I really thought, after “Babylon” and “My Struggle I & II,” that I had run out of scorn where Chris Carter is concerned. But damned if this episode didn’t inspire me to dig deep and get a little more. This is bad television. Setting aside the implications of the much-discussed Final Revelation, Chris Carter’s writing itself is just so technically incompetent that it fills me with rage. 

The cold open is a bad sign: a montage of stock footage of historical events overlaid with paranoid music and a turgid, pretentious voice-over monotonously delivered by William B. Davis. This is one of the least challenging and least interesting ways that Carter could have set the scene for this episode; and whether it’s lack of effort or lack of competence, the same laziness afflicts the entire script. There is, for instance, far too much time spent on Mulder driving, much of it made worse by more of those turgid voice-overs. Also…Mulder has Jeffrey Spender in his contacts? Spender is still showing up on caller ID under his real name? Also he is 80% less disfigured than the last time we saw him? Why?

Almost none of the dialogue is good. With Mulder and Scully things are at least sometimes interesting because Anderson and Duchovny are both pros at spinning gold out of Chris Carter’s crap dialogue. But my God, the scenes with Cancer Man and Monica at his house…that writing is so bad it cannot be redeemed. Faithful readers of my [X-Files Rewatch](https://t.umblr.com/redirect?z=http%3A%2F%2Farchiveofourown.org%2Fseries%2F95798&t=YjNjZmRjOGUzMDZiZWU2YjA2MzdlYjczYTAwNDFhMzZjODBkZDMzZixqcEVPeUJLOA%3D%3D&b=t%3AoLe-_8xUds1HV0x3kEwd_w&p=http%3A%2F%2Fplaidadder.tumblr.com%2Fpost%2F169451647709%2Fthis-is-insanity-my-struggle-iii-miraculously&m=1) will know that I was never a big fan of either Monica Reyes or Annabeth Gish. Nevertheless, I am angry on Gish’s behalf about the absolutely shitty quality of the dialogue written for her, which sounds like it was generated by Siri. In fact, you could replace Reyes in those scenes with an Amazon Echo and they would be virtually unchanged. “It sounds like you’re trying to end human life on this planet. How can I help?” Carter doesn’t care at all about the fact that Cancer Man is speaking, specifically, to Monica Reyes; he could just as easily be talking to Diana Fowley or Alex Krychek or, as I said, Alexa. Nothing Reyes says or does in this episode is character-driven or even character-specific, and as a result all of those scenes, instead of being Menacing and Tension-filled, are just tedious and boring. And I’m sorry, but this is Writing 101, this is beginner shit that Carter is just apparently either too incompetent or too lazy to get right. Any self-respecting amateur would have put more effort into making Monica’s side of those conversations more meaningful and more revealing of her character.

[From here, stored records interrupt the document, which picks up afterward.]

(* ===== verification/GoNet.v ===== *)
(** * Go's [net.ParseIP] and [IP.To4]

    [net.ParseIP] is [netip.ParseAddr] without a zone, widened to 16 bytes: the first
    dot or colon of the text decides between the two grammars.  An address is the list
    of its 16 bytes. *)

From S2P Require Import Prelude.
From S2P Require Import GoStrings.

(** ** Dotted decimal: [parseIPv4Fields] *)
Fixpoint parse_ipv4_go (l : list ascii) (val : Z) (digits : Z) (acc : list Z) : option (list Z) :=
  match l with
  | [] => if Z.of_nat (length acc) <? 3 then None else Some (acc ++ [val])
  | c :: l' =>
      if is_digit c then
        if (digits =? 1) && (val =? 0) then None
        else
          let val' := val * 10 + digit_val c in
          if 255 <? val' then None else parse_ipv4_go l' val' (digits + 1) acc
      else if Ascii.eqb c "." then
        (* no digit since the last dot (or the start), or a dot at the very end *)
        if (digits =? 0) || bool_decide (l' = []) then None
        else if Z.of_nat (length acc) =? 3 then None
        else parse_ipv4_go l' 0 0 (acc ++ [val])
      else None
  end.
Definition parse_ipv4_fields (l : list ascii) : option (list Z) := parse_ipv4_go l 0 0 [].

(** ** Colon-separated groups: [parseIPv6] *)
Definition hex_val (c : ascii) : option Z :=
  let v := byte_val c in
  if (48 <=? v) && (v <=? 57) then Some (v - 48)
  else if (97 <=? v) && (v <=? 102) then Some (v - 97 + 10)
  else if (65 <=? v) && (v <=? 70) then Some (v - 65 + 10)
  else None.

(** The hex digits at the front: [None] past four of them, else value, count and rest. *)
Fixpoint hex_group (l : list ascii) (acc off : Z) : option (Z * Z * list ascii) :=
  match l with
  | [] => Some (acc, off, [])
  | c :: l' =>
      match hex_val c with
      | None => Some (acc, off, l)
      | Some v => if 3 <? off then None else hex_group l' (acc * 16 + v) (off + 1)
      end
  end.

(** The bytes so far, and where the ellipsis stands among them. *)
Definition expand_ellipsis (ip : list Z) (ellipsis : option nat) : option (list Z) :=
  match ellipsis with
  | None => if (length ip =? 16)%nat then Some ip else None
  | Some e =>
      if (length ip <? 16)%nat
      then Some (take e ip ++ replicate (16 - length ip) 0 ++ drop e ip)
      else None
  end.

Fixpoint parse_ipv6_go (fuel : nat) (l : list ascii) (ip : list Z) (ellipsis : option nat)
    : option (list Z) :=
  match fuel with
  | O => match l with [] => expand_ellipsis ip ellipsis | _ => None end
  | S fuel' =>
      '(acc, off, rest) ← hex_group l 0 0;
      if off =? 0 then None else
      match rest with
      | "."%char :: _ =>
          if bool_decide (ellipsis = None) && negb (length ip =? 12)%nat then None
          else if (12 <? length ip)%nat then None
          else v4 ← parse_ipv4_fields l; expand_ellipsis (ip ++ v4) ellipsis
      | _ =>
          let ip' := ip ++ [acc / 256; acc mod 256] in
          match rest with
          | [] => expand_ellipsis ip' ellipsis
          | ":"%char :: ":"%char :: rest' =>
              match ellipsis with
              | Some _ => None
              | None =>
                  match rest' with
                  | [] => expand_ellipsis ip' (Some (length ip'))
                  | _ => parse_ipv6_go fuel' rest' ip' (Some (length ip'))
                  end
              end
          | ":"%char :: ((_ :: _) as rest') => parse_ipv6_go fuel' rest' ip' ellipsis
          | _ => None
          end
      end
  end.

Definition parse_ipv6 (l : list ascii) : option (list Z) :=
  match l with
  | ":"%char :: ":"%char :: [] => Some (replicate 16 0)
  | ":"%char :: ":"%char :: l' => parse_ipv6_go 8 l' [] (Some 0%nat)
  | _ => parse_ipv6_go 8 l [] None
  end.

(** ** [net.ParseIP]: [None] is the nil [IP] *)
Definition v4_in_v6 (v4 : list Z) : list Z := replicate 10 0 ++ [255; 255] ++ v4.

Fixpoint parse_ip_go (all rest : list ascii) : option (list Z) :=
  match rest with
  | [] => None
  | c :: rest' =>
      if Ascii.eqb c "." then v4_in_v6 <$> parse_ipv4_fields all
      else if Ascii.eqb c ":" then
        (* a zone, even a well-formed one, makes [net.ParseIP] fail *)
        if existsb (Ascii.eqb "%") all then None else parse_ipv6 all
      else if Ascii.eqb c "%" then None
      else parse_ip_go all rest'
  end.
Definition ParseIP (s : string) : option (list Z) := parse_ip_go (bytes s) (bytes s).

(** ** [IP.To4] of a 16-byte address *)
Definition To4 (ip : list Z) : option (list Z) :=
  if bool_decide (take 12 ip = replicate 10 0 ++ [255; 255]) then Some (drop 12 ip) else None.

Example ParseIP_ex :
  map ParseIP ["1.2.3.4"; "01.2.3.4"; "1.2.3"; "1.2.3.256"; "1..3.4"; "1.2.3.4."; ""; "host"; "1.2.3.4%e"; "fe80::1%eth0"; "1:2"; ":1::"; "1:::2"]
  = [Some (v4_in_v6 [1; 2; 3; 4]); None; None; None; None; None; None; None; None; None; None; None; None].
Proof. vm_compute. reflexivity. Qed.
Example ParseIP_ex6 :
  map ParseIP ["::"; "::1"; "1::"; "::ffff:1.2.3.0"; "1:2:3:4:5:6:7:8"; "1:2:3:4:5:6:7:8:9"; "1:2:3:4:5:6:7::"; "::1:2:3:4:5:6:7:8"; "12345::"; "1:2:3:4:5:6:7:"]
  = [Some (replicate 16 0); Some (replicate 15 0 ++ [1]); Some ([0; 1] ++ replicate 14 0);
     Some (v4_in_v6 [1; 2; 3; 0]); Some [0;1;0;2;0;3;0;4;0;5;0;6;0;7;0;8]; None;
     Some [0;1;0;2;0;3;0;4;0;5;0;6;0;7;0;0]; None; None; None].
Proof. vm_compute. reflexivity. Qed.

(** ** The printed form of four bytes is read back *)
Definition dotted (a b c d : Z) : string :=
  dec a +:+ "." +:+ dec b +:+ "." +:+ dec c +:+ "." +:+ dec d.

(** The decimal text of one byte, whatever follows it. *)
Definition octet_ok (n : Z) : bool :=
  let l := bytes (dec n) in
  forallb is_digit l && negb (bool_decide (l = [])) &&
  bool_decide (fold_left (λ st c, match st with
     | Some (v, k) => if (k =? 1) && (v =? 0) then None
                      else if 255 <? v * 10 + digit_val c then None
                      else Some (v * 10 + digit_val c, k + 1)
     | None => None end) l (Some (0, 0)) = Some (n, Z.of_nat (length l))).

Lemma octets_ok : forallb octet_ok (map Z.of_nat (seq 0 256)) = true.
Proof. vm_compute. reflexivity. Qed.

Lemma parse_ipv4_octet val k acc (l rest : list ascii) v' k' :
  forallb is_digit l = true →
  fold_left (λ st c, match st with
     | Some (v, k) => if (k =? 1) && (v =? 0) then None
                      else if 255 <? v * 10 + digit_val c then None
                      else Some (v * 10 + digit_val c, k + 1)
     | None => None end) l (Some (val, k)) = Some (v', k') →
  parse_ipv4_go (l ++ rest) val k acc = parse_ipv4_go rest v' k' acc.
Proof.
  revert val k. induction l as [|c l IH]; intros val k; simpl.
  - intros _ [= <- <-]. done.
  - intros [Hc Hl]%andb_prop. rewrite Hc.
    assert (Hnone : ∀ l, fold_left (λ st c, match st with
     | Some (v, k) => if (k =? 1) && (v =? 0) then None
                      else if 255 <? v * 10 + digit_val c then None
                      else Some (v * 10 + digit_val c, k + 1)
     | None => None end) l None ≠ Some (v', k')) by (clear; induction l; simpl; congruence).
    destruct (_ && _)%bool; [by intros ?%Hnone|].
    destruct (255 <? _); [by intros ?%Hnone|]. apply IH. done.
Qed.

Lemma octet_ok_byte n : in_u8 n → octet_ok n = true.
Proof.
  intros Hn. unfold in_u8 in Hn. pose proof octets_ok as H.
  rewrite forallb_forall in H. apply H. apply in_map_iff. exists (Z.to_nat n).
  rewrite in_seq. lia.
Qed.

Lemma dec_octet n acc rest :
  in_u8 n → ∃ k, 0 < k ∧
  parse_ipv4_go (bytes (dec n) ++ rest) 0 0 acc = parse_ipv4_go rest n k acc.
Proof.
  intros Hn%octet_ok_byte. unfold octet_ok in Hn. bool_hyps.
  exists (Z.of_nat (length (bytes (dec n)))). split; [|by apply parse_ipv4_octet].
  destruct (bytes (dec n)); [done|]. simpl. lia.
Qed.

Lemma parse_ipv4_dot k n acc c l :
  0 < k → (length acc < 3)%nat →
  parse_ipv4_go ("."%char :: c :: l) n k acc = parse_ipv4_go (c :: l) 0 0 (acc ++ [n]).
Proof.
  intros Hk Hl. cbn [parse_ipv4_go]. change (is_digit ".") with false. cbn [negb].
  rewrite Ascii.eqb_refl. rewrite (proj2 (Z.eqb_neq k 0)) by lia.
  rewrite bool_decide_false by done. simpl orb. cbn match.
  by rewrite (proj2 (Z.eqb_neq (Z.of_nat (length acc)) 3)) by lia.
Qed.

Lemma dec_octet_dot n acc m rest :
  in_u8 n → in_u8 m → (length acc < 3)%nat →
  parse_ipv4_go (bytes (dec n) ++ "."%char :: bytes (dec m) ++ rest) 0 0 acc =
  parse_ipv4_go (bytes (dec m) ++ rest) 0 0 (acc ++ [n]).
Proof.
  intros Hn Hm Hl. destruct (dec_octet n acc ("."%char :: bytes (dec m) ++ rest) Hn) as (k & Hk & ->).
  destruct (dec_spec m) as (Hne & _); [unfold in_u8 in Hm; lia|].
  destruct (bytes (dec m)) as [|c l]; [done|]. by apply parse_ipv4_dot.
Qed.

Lemma bytes_dotted a b c d :
  bytes (dotted a b c d) =
  bytes (dec a) ++ "."%char :: bytes (dec b) ++ "."%char :: bytes (dec c) ++ "."%char :: bytes (dec d).
Proof. unfold dotted. by rewrite !bytes_app. Qed.

Lemma parse_ipv4_dotted a b c d :
  in_u8 a → in_u8 b → in_u8 c → in_u8 d →
  parse_ipv4_fields (bytes (dotted a b c d)) = Some [a; b; c; d].
Proof.
  intros Ha Hb Hc Hd. unfold parse_ipv4_fields. rewrite bytes_dotted.
  rewrite !dec_octet_dot by (done || (simpl; lia)).
  rewrite <- (app_nil_r (bytes (dec d))), dec_octet_dot by (done || (simpl; lia)).
  destruct (dec_octet d [a; b; c] [] Hd) as (k & _ & Hk). simpl app. rewrite Hk. done.
Qed.

(** The scan for the first dot or colon skips digits. *)
Lemma parse_ip_go_digits all l rest :
  forallb is_digit l = true → parse_ip_go all (l ++ rest) = parse_ip_go all rest.
Proof.
  induction l as [|c l IH]; simpl; [done|]. intros [Hc Hl]%andb_prop.
  apply is_digit_spec in Hc.
  assert (H : ∀ s, byte_val s < 48 ∨ 57 < byte_val s → Ascii.eqb c s = false).
  { intros s Hs. apply Ascii.eqb_neq. intros ->. lia. }
  rewrite !H; [by apply IH|first [left; by vm_compute|right; by vm_compute]..].
Qed.

Lemma ParseIP_dotted a b c d :
  in_u8 a → in_u8 b → in_u8 c → in_u8 d →
  ParseIP (dotted a b c d) = Some (v4_in_v6 [a; b; c; d]).
Proof.
  intros Ha Hb Hc Hd. unfold ParseIP. rewrite bytes_dotted at 2.
  pose proof (octet_ok_byte a Ha) as Ho. unfold octet_ok in Ho. bool_hyps.
  rewrite parse_ip_go_digits by done. cbn [parse_ip_go]. rewrite Ascii.eqb_refl.
  by rewrite parse_ipv4_dotted.
Qed.

Lemma To4_v4_in_v6 v4 : To4 (v4_in_v6 v4) = Some v4.
Proof. reflexivity. Qed.

(** ** [IP.String] *)
Definition hex_digit (d : Z) : ascii := if d <? 10 then byte_of (48 + d) else byte_of (87 + d).
Definition hex_byte (b : Z) : string := of_bytes [hex_digit (b / 16); hex_digit (b mod 16)].
(** A 16-bit group without leading zeros. *)
Definition hex_u16 (v : Z) : string :=
  let ds := [v / 4096; v / 256 mod 16; v / 16 mod 16] in
  let fix strip (l : list Z) := match l with d :: l' => if d =? 0 then strip l' else l | [] => [] end in
  of_bytes (map hex_digit (strip ds ++ [v mod 16])).

Fixpoint groups (ip : list Z) : list Z :=
  match ip with h :: l :: ip' => (h * 256 + l) :: groups ip' | _ => [] end.

Fixpoint zero_run (l : list Z) : nat :=
  match l with v :: l' => if v =? 0 then S (zero_run l') else 0 | [] => 0 end.
(** The first of the longest runs of two zero groups or more: its start and its end. *)
Fixpoint longest_run (i skip : nat) (l : list Z) (best : nat * nat) : nat * nat :=
  match l with
  | [] => best
  | _ :: l' =>
      match skip with
      | S k => longest_run (S i) k l' best
      | O =>
          let n := zero_run l in
          let best := if ((2 <=? n) && (best.2 - best.1 <? n))%nat then (i, (i + n)%nat) else best in
          longest_run (S i) n l' best
      end
  end.
Fixpoint ipv6_go (i skip : nat) (run : nat * nat) (l : list Z) : string :=
  match l with
  | [] => ""
  | v :: l' =>
      match skip with
      | S k => ipv6_go (S i) k run l'
      | O =>
          if ((i =? run.1) && (run.1 <? run.2))%nat
          then "::" +:+ ipv6_go (S i) (run.2 - run.1 - 1) run l'
          else (if (0 <? i)%nat && negb (i =? run.2)%nat then ":" else "") +:+ hex_u16 v +:+
               ipv6_go (S i) 0 run l'
      end
  end.

Definition IP_String (ip : list Z) : string :=
  match ip with
  | [] => "<nil>"
  | [a; b; c; d] => dotted a b c d
  | _ =>
      if (length ip =? 16)%nat then
        match To4 ip with
        | Some [a; b; c; d] => dotted a b c d
        | _ => let gs := groups ip in ipv6_go 0 0 (longest_run 0 0 gs (0, 0)%nat) gs
        end
      else "?" +:+ of_bytes (concat (map (λ b, bytes (hex_byte b)) ip))
  end.

Example IP_String_ex :
  map (λ s, IP_String <$> ParseIP s)
    ["10.0.0.1"; "::ffff:1.2.3.4"; "::1"; "::"; "1::"; "fe80:0:0:0:1:0:0:2"; "1:0:2:0:3:0:4:0";
     "2001:db8:0:0:1:0:0:1"; "0:0:1::"; "ABCD:0ef0::12"]
  = map Some ["10.0.0.1"; "1.2.3.4"; "::1"; "::"; "1::"; "fe80::1:0:0:2"; "1:0:2:0:3:0:4:0";
     "2001:db8::1:0:0:1"; "0:0:1::"; "abcd:ef0::12"].
Proof. vm_compute. reflexivity. Qed.

(** ** The bytes of an address *)
Definition addr_char (c : ascii) : bool :=
  match hex_val c with Some _ => true | None => Ascii.eqb c "." || Ascii.eqb c ":" end.
Definition addr_chars (l : list ascii) : Prop := Forall (λ c, addr_char c = true) l.

Lemma digit_addr c : is_digit c = true → addr_char c = true.
Proof. destruct c as [[] [] [] [] [] [] [] []]; vm_compute; congruence. Qed.

Lemma parse_ipv4_chars l val digits acc v : parse_ipv4_go l val digits acc = Some v → addr_chars l.
Proof.
  revert val digits acc. induction l as [|c l IH]; intros val digits acc; cbn [parse_ipv4_go]; [by constructor|].
  destruct (is_digit c) eqn:Hd.
  - destruct (_ && _); [done|]. destruct (255 <? _); [done|]. intros ?%IH. constructor; [by apply digit_addr|done].
  - destruct (Ascii.eqb_spec c "."); [subst|done]. destruct (_ || _); [done|]. destruct (_ =? 3); [done|].
    intros ?%IH. by constructor.
Qed.

Lemma hex_group_chars l acc off a o rest :
  hex_group l acc off = Some (a, o, rest) → ∃ d, l = d ++ rest ∧ addr_chars d.
Proof.
  revert acc off. induction l as [|c l IH]; intros acc off; cbn [hex_group].
  { intros [= <- <- <-]. exists []. by split; [|constructor]. }
  destruct (hex_val c) as [v|] eqn:Hv; [|intros [= <- <- <-]; exists []; by split; [|constructor]].
  destruct (3 <? off); [done|]. intros (d & -> & Hd)%IH. exists (c :: d). split; [done|].
  constructor; [by unfold addr_char; rewrite Hv|done].
Qed.

Lemma parse_ipv6_chars fuel l ip e v : parse_ipv6_go fuel l ip e = Some v → addr_chars l.
Proof.
  revert l ip e. induction fuel as [|fuel IH]; intros l ip e; cbn [parse_ipv6_go].
  { destruct l; [by constructor|done]. }
  destruct (hex_group l 0 0) as [[[a o] rest]|] eqn:Hg; cbn [mbind option_bind]; [|done].
  destruct (o =? 0); [done|]. apply hex_group_chars in Hg as (d & -> & Hd).
  assert (Hadd : ∀ r, addr_chars r → addr_chars (d ++ r)) by (intros; by apply Forall_app).
  repeat first [progress intros|done|case_match]; simplify_eq.
  all: match goal with
       | H : parse_ipv4_fields _ ≫= _ = Some _ |- _ =>
           apply bind_Some in H as (? & H & _); exact (parse_ipv4_chars _ _ _ _ _ H)
       | _ => apply Hadd; repeat first [eapply IH; eassumption|constructor; [done|]|by constructor]
       end.
Qed.

Lemma parse_ipv6_text l v : parse_ipv6 l = Some v → addr_chars l.
Proof.
  unfold parse_ipv6. intros H.
  repeat case_match; subst;
    repeat first [done|eapply parse_ipv6_chars; eassumption|constructor; [done|]|by constructor].
Qed.

Lemma ParseIP_chars ip : ParseIP ip ≠ None → addr_chars (bytes ip).
Proof.
  unfold ParseIP. generalize (bytes ip) at 2. intros l. induction l as [|c l IH]; cbn [parse_ip_go]; [done|].
  destruct (Ascii.eqb c ".").
  { destruct (parse_ipv4_fields (bytes ip)) eqn:Hp; [intros _; exact (parse_ipv4_chars _ _ _ _ _ Hp)|done]. }
  destruct (Ascii.eqb c ":"); [|by destruct (Ascii.eqb c "%")].
  destruct (existsb _ _); [done|]. destruct (parse_ipv6 (bytes ip)) eqn:Hp; [intros _; exact (parse_ipv6_text _ _ Hp)|done].
Qed.

Lemma ParseIP_without ip c : ParseIP ip ≠ None → addr_char c = false → c ∉ bytes ip.
Proof.
  intros Hip Hc Hin. apply ParseIP_chars in Hip. unfold addr_chars in Hip. rewrite Forall_forall in Hip.
  apply Hip in Hin. congruence.
Qed.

 And there are mistakes like that everywhere. Mulder’s confrontation with the surviving conspirator and Diana Fowley 2.0, for instance, is also badly written, with some really exceptional clunkers, such as Diana Fowley 2.0′s description of their space colonization plan. Scully’s brain flashing in Morse Code is an appallingly stupid idea to start with, and the conversation Mulder and Skinner have around it does nothing to elevate it. The only points at which this episode ever comes alive are the moments of tenderness between Mulder and Scully and the moments of physical conflict–Mulder dispatching Scully’s attacker, Skinner and Reyes fighting over the gun in Cancer Man’s car. And all of that is down to the actors, director, and production team. 

“I’m not an irrational person,” Scully says, early on. Yeah, she’s not supposed to be; but by God she is in this episode, and that too is offensive to me. But of course nothing about this episode’s treatment of Scully can possibly be MORE offensive than the final retconning of “En Ami.” 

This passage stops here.